On 21 May 1993, Abdurrahman and his Marshall Island counterpart signed a joint communique on the establishment of Indonesia–Marshall Islands bilateral relations. The joint communique approved the accreditation of Indonesia's ambassador in Beijing to Marshall Islands, while the Marshall Islands ambassador in Beijing is accredited to Indonesia. Abdurrahman never presented his credentials to the Marshall Islands, as he vacated his ambassadorial position on December that year.

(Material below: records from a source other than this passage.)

(** ** Responses and entries *)

Definition to_response (entry : NativeMemoryCacheEntry) : NativeHttp1Response :=
  mkResponse (me_status entry) (me_reason entry) (me_headers entry) (me_content_length entry) (me_body entry) false.
Definition remove_response_header (name : list Z) (response : NativeHttp1Response) : NativeHttp1Response :=
  mkResponse (rp_status response) (rp_reason response)
    (List.filter (fun h => negb (eq_ignore_ascii_case h.1 name)) (rp_headers response))
    (rp_content_length response) (rp_body response) (rp_close response).
Definition push_response_header (name value : list Z) (response : NativeHttp1Response) : NativeHttp1Response :=
  mkResponse (rp_status response) (rp_reason response) (rp_headers response ++ [(name, value)])
    (rp_content_length response) (rp_body response) (rp_close response).
Definition cached_proxy_headers (response : NativeHttp1Response) (cache : CacheConfig) : list header :=
  List.filter
    (fun h => negb (eq_ignore_ascii_case h.1 (bs "age"))
              && negb (existsb (fun hidden => eq_ignore_ascii_case hidden h.1) (cc_hide_response_headers cache)))
    (rp_headers response).
Definition ENTRY_OVERHEAD : Z := 256.
Definition native_cache_entry_weight (key : list Z) (response : NativeHttp1Response) (body_len : Z) : Z :=
  fold_left
    (fun weight h => saturating_add U64_MAX (saturating_add U64_MAX (saturating_add U64_MAX weight (zlen h.1)) (zlen h.2)) 4)
    (rp_headers response)
    (saturating_add U64_MAX (saturating_add U64_MAX (saturating_add U64_MAX body_len ENTRY_OVERHEAD) (zlen key))
       (zlen (rp_reason response))).
Definition native_response_cache_tags (response : NativeHttp1Response) (cache : CacheConfig) : list (list Z) :=
  (fold_left (fun acc value => collect_cache_tags value acc.1 acc.2)
     (concat ((fun tag_header => snd <$> List.filter (fun h => eq_ignore_ascii_case h.1 tag_header) (rp_headers response))
              <$> cc_tag_headers cache))
     ([], 0)).1.
Definition native_cache_expiry_times (now ttl : Z) (stale_while_revalidate_secs stale_if_error_secs : option Z)
    : option (Z * option Z * option Z) :=
  let* expires_at := time_checked_add now ttl in
  let window (secs : option Z) : option (option Z) :=
    match secs with
    | Some secs => let* until := time_checked_add expires_at (secs * NANOS) in Some (Some until)
    | None => Some None
    end in
  let* stale_while_revalidate_until := window stale_while_revalidate_secs in
  let* stale_if_error_until := window stale_if_error_secs in
  Some (expires_at, stale_while_revalidate_until, stale_if_error_until).

Section Http.
Context `{HttpPackage}.

Definition native_response_header_map (response : NativeHttp1Response) : HeaderMap :=
  let headers := List.filter (fun h => header_name_ok h.1 && header_value_ok h.2) (rp_headers response) in
  match rp_content_length response with
  | Some content_length =>
      if header_value_ok (to_decimal content_length) then
        List.filter (fun h => negb (eq_ignore_ascii_case h.1 (bs "content-length"))) headers
        ++ [(bs "content-length", to_decimal content_length)]
      else headers
  | None => headers
  end.
Definition configured_ttl (status : Z) (cache : CacheConfig) : option Z :=
  match cc_status_ttls cache !! status with Some ttl => Some ttl | None => cc_default_status_ttl_secs cache end.
Definition response_ttl_secs (status : Z) (headers : HeaderMap) (cache : CacheConfig) : option Z :=
  match response_cache_control_freshness headers with
  | FreshInvalid => None
  | FreshSeconds seconds =>
      match configured_ttl status cache with Some ttl => Some ttl | None => Some seconds end
  | FreshAbsent => configured_ttl status cache
  end.
(** [native_cache_ttl] and [native_peer_fill_cache_ttl], in nanoseconds *)
Definition native_cache_ttl (status : Z) (headers : HeaderMap) (cache : CacheConfig) : option Z :=
  (fun secs => secs * NANOS) <$> response_ttl_secs status headers cache.
Definition native_peer_fill_cache_ttl (status : Z) (headers : HeaderMap) (cache : CacheConfig) : option Z :=
  let* ttl_secs := response_ttl_secs status headers cache in
  (fun secs => secs * NANOS) <$> remaining_fresh_ttl_secs ttl_secs (response_age_secs headers).
End Http.

(** ** Use counters *)

Record CachePredictorConfig : Type := mkPredictor {
  pd_enabled : bool;
  pd_capacity : Z;
  pd_pass_uncacheable_after : Z;
  pd_min_uses : Z;
}.
Definition NATIVE_CACHE_PREDICTOR_COUNTER_TTL : Z := 600 * NANOS.

Section Counters.
(** The first key in the order of a hash map. *)
Context (first_key : gmap (list Z) NativeMemoryCacheCounter -> option (list Z)).

(** Every turn removes one counter, so their number is enough fuel. *)
Fixpoint prune_counters (fuel : nat) (capacity : Z) (counters : gmap (list Z) NativeMemoryCacheCounter)
    : gmap (list Z) NativeMemoryCacheCounter :=
  match fuel with
  | O => counters
  | S fuel =>
      if Z.of_nat (size counters) <? capacity then counters
      else match first_key counters with
           | None => counters
           | Some key => prune_counters fuel capacity (delete key counters)
           end
  end.
Definition prune_native_predictor_counters (capacity : Z) (counters : gmap (list Z) NativeMemoryCacheCounter)
    : gmap (list Z) NativeMemoryCacheCounter :=
  prune_counters (size counters) (Z.max capacity 1) counters.
Definition native_predictor_counter_uses (now : Z) (key : list Z) (counters : gmap (list Z) NativeMemoryCacheCounter)
    : gmap (list Z) NativeMemoryCacheCounter * option Z :=
  match counters !! key with
  | None => (counters, None)
  | Some counter =>
      if NATIVE_CACHE_PREDICTOR_COUNTER_TTL <=? saturating_sub now (ctr_seen_at counter) then (delete key counters, None)
      else (counters, Some (ctr_uses counter))
  end.
Definition cache_pass_should_bypass (predictor : CachePredictorConfig) (now : Z) (key : list Z) (s : NativeMemoryCacheState)
    : NativeMemoryCacheState * bool :=
  if pd_enabled predictor || (0 <? pd_pass_uncacheable_after predictor) then
    let counters := prune_native_predictor_counters (pd_capacity predictor) (ms_cache_pass s) in
    let '(counters, uses) := native_predictor_counter_uses now key counters in
    (with_cache_pass counters s,
     match uses with
     | Some uses => pd_enabled predictor || (Z.max (pd_pass_uncacheable_after predictor) 1 <=? uses)
     | None => false
     end)
  else (s, false).
Definition record_cacheable (key : list Z) (s : NativeMemoryCacheState) : NativeMemoryCacheState :=
  with_cache_pass (delete key (ms_cache_pass s)) s.
Definition record_uncacheable (predictor : CachePredictorConfig) (now : Z) (key : list Z) (s : NativeMemoryCacheState)
    : NativeMemoryCacheState :=
  if negb (pd_enabled predictor) && (pd_pass_uncacheable_after predictor =? 0) then s
  else
    let counters := prune_native_predictor_counters (pd_capacity predictor) (ms_cache_pass s) in
    let threshold := Z.max (pd_pass_uncacheable_after predictor) 1 in
    let '(counters, uses) := native_predictor_counter_uses now key counters in
    let uses := Z.min (saturating_add U32_MAX (default 0 uses) 1) threshold in
    with_cache_pass (<[key := mkCounter uses now]> counters) s.
Definition min_uses_allows_store (predictor : CachePredictorConfig) (now : Z) (key : list Z) (s : NativeMemoryCacheState)
    : NativeMemoryCacheState * bool :=
  if pd_min_uses predictor <=? 1 then (s, true)
  else
    let counters := prune_native_predictor_counters (pd_capacity predictor) (ms_min_uses s) in
    let '(counters, uses) := native_predictor_counter_uses now key counters in
    let uses := saturating_add U32_MAX (default 0 uses) 1 in
    if pd_min_uses predictor <=? uses then (with_min_uses (delete key counters) s, true)
    else (with_min_uses (<[key := mkCounter uses now]> counters) s, false).
End Counters.

(** ** The cache of a route *)

Record NativeProxyMemoryCache : Type := mkMemoryCache {
  pm_config : CacheConfig;
  pm_range : CacheRangeConfig;
  pm_predictor : CachePredictorConfig;
  pm_max_bytes : Z;
  pm_metrics_vhost : list Z;
  pm_metrics_route : option (list Z);
}.
Definition memory_enabled (cache : NativeProxyMemoryCache) : bool := cc_memory_enabled (pm_config cache).
Definition user_tag (cache : NativeProxyMemoryCache) : list Z :=
  match pm_metrics_route cache with
  | Some route => pm_metrics_vhost cache ++ bs ":route:" ++ route
  | None => pm_metrics_vhost cache
  end.
Inductive NativeCacheStoreMode : Type := ModeOrigin | ModeRevalidated | ModePeerFill.
#[export] Instance NativeCacheStoreMode_eq_dec : EqDecision NativeCacheStoreMode.
Proof. solve_decision. Defined.
Record NativeProxyCacheStoreMetadata : Type := mkStoreMetadata {
  sm_ttl_override : option Z;
  sm_cache_tags : list (list Z);
  sm_response_headers : list header;
}.
Definition metadata_default : NativeProxyCacheStoreMetadata := mkStoreMetadata None [] [].
Inductive StoreError : Type :=
| StoreObjectTooLarge
| StoreRejected (reason : Rejection)
| StoreRangeRejected (reason : RangeRejection)
| StoreTtlMissing | StoreEmptyBody | StoreTtlZero | StoreCacheMinUses | StoreVaryInvalid | StoreTtlOverflow
| StoreNotModifiedStatus.
#[export] Instance Rejection_eq_dec : EqDecision Rejection.
Proof. solve_decision. Defined.
#[export] Instance RangeRejection_eq_dec : EqDecision RangeRejection.
Proof. solve_decision. Defined.
#[export] Instance StoreError_eq_dec : EqDecision StoreError.
Proof. solve_decision. Defined.

(** ** Storing *)

(** What a store puts into the state. *)
Record StorePlan : Type := mkPlan {
  sp_store_key : list Z;
  sp_vary_fields : option (list (list Z));
  sp_entry : NativeMemoryCacheEntry;
  sp_path : list Z;
  sp_cache_tags : list (list Z);
}.
(** The times a store reads. *)
Record StoreTimes : Type := mkStoreTimes { tm_uses : Z; tm_now : Z; tm_prune : Z }.

Definition native_cache_store_response_with_metadata (response : NativeHttp1Response)
    (metadata : NativeProxyCacheStoreMetadata) : NativeHttp1Response :=
  fold_left (fun response h => push_response_header h.1 h.2 (remove_response_header h.1 response)) (sm_response_headers metadata) response.

(** The critical section of a store. *)
Definition store_insert (tag key : list Z) (plan : StorePlan) (s : NativeMemoryCacheState) : NativeMemoryCacheState :=
  let store_key := sp_store_key plan in
  let s :=
    match sp_vary_fields plan with
    | Some fields =>
        let s := drop_entry key s in
        let s := drop_entry store_key s in
        let variants := keep_variants store_key (default [] (ms_variants s !! key)) in
        with_variants (<[key := variants ++ [mkVariant fields store_key]]> (ms_variants s)) s
    | None =>
        let '(s, removed_bytes) := remove_native_memory_cache_variants key s in
        let s := with_bytes (saturating_sub (ms_bytes s) removed_bytes) s in
        drop_entry store_key s
    end in
  let s := with_purge_index
             (insert_with_path_and_tags store_key key tag (Some (sp_path plan)) (sp_cache_tags plan) (ms_purge_index s)) s in
  let s :=
    match ms_objects s !! store_key with
    | Some previous => with_bytes (saturating_sub (ms_bytes s) (me_weight previous)) s
    | None => s
    end in
  let s := with_objects (<[store_key := sp_entry plan]> (ms_objects s)) s in
  with_bytes (saturating_add U64_MAX (ms_bytes s) (me_weight (sp_entry plan))) s.

Section Store.
Context `{HttpPackage}.
Context (variance : list Z -> option (list Z)) (native_body_sha256 : list Z -> list Z).
Context (first_key : gmap (list Z) NativeMemoryCacheCounter -> option (list Z)).
Context (by_age : list (Z * list Z) -> list (Z * list Z)).
Context (cache : NativeProxyMemoryCache).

== Personal life and later life ==
Abdurrahman was married to Mastura from Padang Sebang, Malacca, whom he met while representing Indonesia at the Malay Cultural Congress in 1957. At that time, Mastura was working in the secretariat of the congress. The couple has three children.

In the lead-up to the 1999 Indonesian legislative election, Abdurrahman joined the Party of Muslims, initiated by Deliar, and became one of the party's chair in its executive council. He was also nominated for a seat in the House of Representatives by the party. The party only obtained less than one percent of the national vote—not enough to secure a single seat—and was disqualified in the next election. He continued his involvement in diplomacy as Indonesian government's delegate to the Boao Forum for Asia in 2001, the honorary consul of Burkina Faso in Indonesia, and as the editor-in-chief of the foreign ministry's Image magazine. He was hospitalized in early 2011 due to an unspecified illness.

Abdurrahman died on 20 November 2017 and was interred at the Tanah Kusir Public Cemetery.